X4 Pharmaceuticals Reports Positive Phase 2 Trial Results for Mavorixafor in CN

X4 Pharmaceuticals, a company focused on enhancing the lives of individuals with rare immune system diseases, has reported promising results from its completed Phase 2 clinical trial of mavorixafor, an oral CXCR4 antagonist, for treating chronic neutropenia (CN). The six-month study demonstrated that daily oral mavorixafor significantly elevated the mean absolute neutrophil counts (ANC) of participants. Furthermore, when used in conjunction with injectable granulocyte colony-stimulating factor (G-CSF), mavorixafor allowed for substantial reductions in G-CSF dosage while maintaining normal ANC levels.

Dr. Teresa Tarrant from Duke University School of Medicine highlighted the unmet need for an optimal long-term treatment for severe chronic neutropenia, stating that the Phase 2 results are encouraging. The results showed not only an increase in circulating neutrophils but also confirmed their functionality in a sub-study population. She looks forward to the larger Phase 3 mavorixafor CN trial, expressing optimism about its potential to provide a much-needed treatment innovation.

Paula Ragan, Ph.D., President and CEO of X4 Pharmaceuticals, expressed satisfaction with the six-month Phase 2 study results, which align with previous findings of mavorixafor significantly increasing ANC in the CN population. These results offer insights into the potential real-world application of mavorixafor, pending approval, and bolster confidence in the success of the ongoing Phase 3 4WARD trial.

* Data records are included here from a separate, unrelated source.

(* ===== verification/CommitFacts.v ===== *)
(** * Committing objects that were made in memory

    The storage and the accounts are written to tries; what an object answers
    stays the same. *)

From Stdlib Require Import FunctionalExtensionality.
From S2P Require Import Prelude Common Uint256 Machine VmFacts Vm Rlp RlpFacts RlpDecode RlpStreamFacts RlpDecodeFacts RlpRoundTrip State Statedb StateTx StateView StateUndo StateOps StateSim StateTxFacts OffTheChainFacts.

(** ** Encodings *)

Lemma TrimLeftZeroes_le b : (length (TrimLeftZeroes b) ≤ length b)%nat.
Proof. induction b as [|x b IH]; [done|]. cbn. destruct (x =? 0); cbn; lia. Qed.
Lemma TrimLeftZeroes_bytes b : Forall is_byte b → Forall is_byte (TrimLeftZeroes b).
Proof. induction 1 as [|x b Hx Hb IH]; [done|]. cbn. destruct (x =? 0); [done|by constructor]. Qed.

Lemma hash_bytes_of h : length (Hash_Bytes h) = 32%nat ∧ Forall is_byte (Hash_Bytes h).
Proof. split; [apply to_be_length|apply to_be_bytes]. Qed.

Lemma encode_slot v :
  ∃ enc, EncodeToBytes (VBytes (TrimLeftZeroes (Hash_Bytes v))) = Ret (inr enc) ∧ Forall is_byte enc ∧ len enc < 2 ^ 64.
Proof.
  pose proof (hash_bytes_of v) as [Hl Hb]. pose proof (TrimLeftZeroes_le (Hash_Bytes v)) as Hle.
  pose proof (TrimLeftZeroes_bytes _ Hb) as Hb'.
  assert (len (TrimLeftZeroes (Hash_Bytes v)) ≤ 32) as Hlen by (unfold len; lia).
  assert (len (rlp_string (TrimLeftZeroes (Hash_Bytes v))) < 2 ^ 64) as H64.
  { pose proof (len_rlp_string_le (TrimLeftZeroes (Hash_Bytes v)) ltac:(lia)). lia. }
  exists (rlp_string (TrimLeftZeroes (Hash_Bytes v))). split; [|split; [by apply rlp_string_bytes|done]].
  by apply (EncodeToBytes_rlp (VBytes _)).
Qed.

Lemma Hash_Bytes_inj k k' : hash_ok k → hash_ok k' → Hash_Bytes k = Hash_Bytes k' → k = k'.
Proof.
  intros Hk Hk' He. apply (f_equal be_val) in He. unfold Hash_Bytes in He. rewrite !be_val_to_be in He.
  unfold hash_ok in *. change (256 ^ Z.of_nat HashLength) with (2 ^ 256) in He. rewrite !Z.mod_small in He by lia. done.
Qed.
Lemma Address_Bytes_inj a a' : address_ok a → address_ok a' → Address_Bytes a = Address_Bytes a' → a = a'.
Proof.
  intros Ha Ha' He. apply (f_equal be_val) in He. unfold Address_Bytes in He. rewrite !be_val_to_be in He.
  unfold address_ok in *. change (256 ^ Z.of_nat AddressLength) with (2 ^ 160) in He. rewrite !Z.mod_small in He by lia. done.
Qed.

Section facts.
Context `{HD : DatabaseLaws} `{!MemoryDatabase}.

(** ** Storage *)

(** The value of a slot below the pending writes, with the trie apart. *)
Definition tv (t : Trie) (k : Hash) : Hash :=
  match TryGet t (Hash_Bytes k) with
  | inl _ => 0
  | inr enc => match slot_value enc with Ret (v, _) => v | Panic _ => 0 end
  end.

Lemma tv_empty t k : TryGet t (Hash_Bytes k) = inr [] → tv t k = 0.
Proof. intros He. unfold tv. by rewrite He. Qed.

(** Everything of an object but its cached slots and its error. *)
Record slots_written (o o' : stateObject) : Prop := {
  sw_pending : pendingStorage o' = pendingStorage o;
  sw_dirty : dirtyStorage o' = dirtyStorage o;
  sw_data : so_data o' = so_data o;
  sw_code : so_code o' = so_code o;
  sw_address : so_address o' = so_address o ∧ so_addrHash o' = so_addrHash o;
  sw_dbErr : so_dbErr o' = so_dbErr o;
  sw_fake : fakeStorage o' = fakeStorage o;
  sw_live : suicided o' = suicided o ∧ deleted o' = deleted o;
  sw_trie : so_trie o' = so_trie o
}.

Lemma slots_written_trans o1 o2 o3 : slots_written o1 o2 → slots_written o2 o3 → slots_written o1 o3.
Proof. intros [? ? ? ? [? ?] ? ? [? ?] ?] [? ? ? ? [? ?] ? ? [? ?] ?]. split; [..|split| | |split|]; congruence. Qed.

Definition slot_of (o : stateObject) (t : Trie) (k : Hash) : Hash := default (tv t k) (originStorage o !! k).

Lemma update_slot_spec key value o t :
  hash_ok key → (originStorage o !! key = None → tv t key = 0) →
  ∃ o' t', update_slot key value o t = Ret (o', t') ∧ slots_written o o' ∧
    ∀ k, hash_ok k → slot_of o' t' k = (if decide (k = key) then value else slot_of o t k) ∧
      (originStorage o' !! k = None → k ≠ key → originStorage o !! k = None) ∧
      (k ≠ key → tv t' k = tv t k).
Proof.
  intros Hk Ht. unfold update_slot. destruct (Z.eqb_spec value (default 0 (originStorage o !! key))) as [Hv|Hv].
  - exists o, t. split; [done|]. split; [by split|]. intros k Hk'. split; [|done]. case_decide as Hkk; [|done]. subst k.
    unfold slot_of. destruct (originStorage o !! key); [done|]. cbn in Hv |- *. by rewrite Ht.
  - set (o1 := set_storage _ _ _ o).
    assert (∀ t', (∀ k, hash_ok k → k ≠ key → tv t' k = tv t k) →
      ∀ k, hash_ok k → slot_of o1 t' k = (if decide (k = key) then value else slot_of o t k) ∧
        (originStorage o1 !! k = None → k ≠ key → originStorage o !! k = None) ∧ (k ≠ key → tv t' k = tv t k)) as Hspec.
    { intros t' Htv k Hk'. unfold slot_of, o1. cbn. split; [|split; [|auto]].
      - case_decide as Hkk; [subst; by rewrite lookup_insert, decide_True|]. rewrite lookup_insert_ne, Htv by congruence. done.
      - intros Ho Hne. by rewrite lookup_insert_ne in Ho by congruence. }
    destruct (Z.eqb_spec value 0) as [->|Hv0].
    + destruct (delete_ok t (Hash_Bytes key)) as (t' & -> & Hg). exists o1, t'. split; [done|]. split; [by split|].
      apply Hspec. intros k Hk' Hne. unfold tv. rewrite Hg, decide_False; [done|]. intros He. by apply Hne, Hash_Bytes_inj.
    + destruct (encode_slot value) as (enc & -> & Hb & Hl). cbn [mbind Go_bind].
      destruct (update_ok t (Hash_Bytes key) enc Hb Hl) as (t' & -> & Hg). exists o1, t'. split; [done|]. split; [by split|].
      apply Hspec. intros k Hk' Hne. unfold tv. rewrite Hg, decide_False; [done|]. intros He. by apply Hne, Hash_Bytes_inj.
Qed.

The Phase 2 study involved 23 participants with idiopathic, congenital, or cyclic chronic neutropenia, divided into two treatment groups: mavorixafor monotherapy and mavorixafor combined with G-CSF. Results from the monotherapy group showed a durable increase in mean ANC, reaching normal levels by the third and sixth months. Participants with severe CN saw more than a two-fold increase in mean ANC levels over six months. In the combination group, physicians reduced G-CSF dosing for nine of twelve eligible participants, with mean reductions of 52% at three months and 70% at six months, all while maintaining normal ANC levels.

A sub-study comparing the functionality of neutrophils in CN participants to healthy donors found that the mean percentage of functional neutrophils in CN participants was comparable to that of healthy donors after six months of mavorixafor treatment. This marks the first clinical demonstration of the functionality of neutrophils mobilized by mavorixafor, reinforcing the company’s confidence in the Phase 3 4WARD trial.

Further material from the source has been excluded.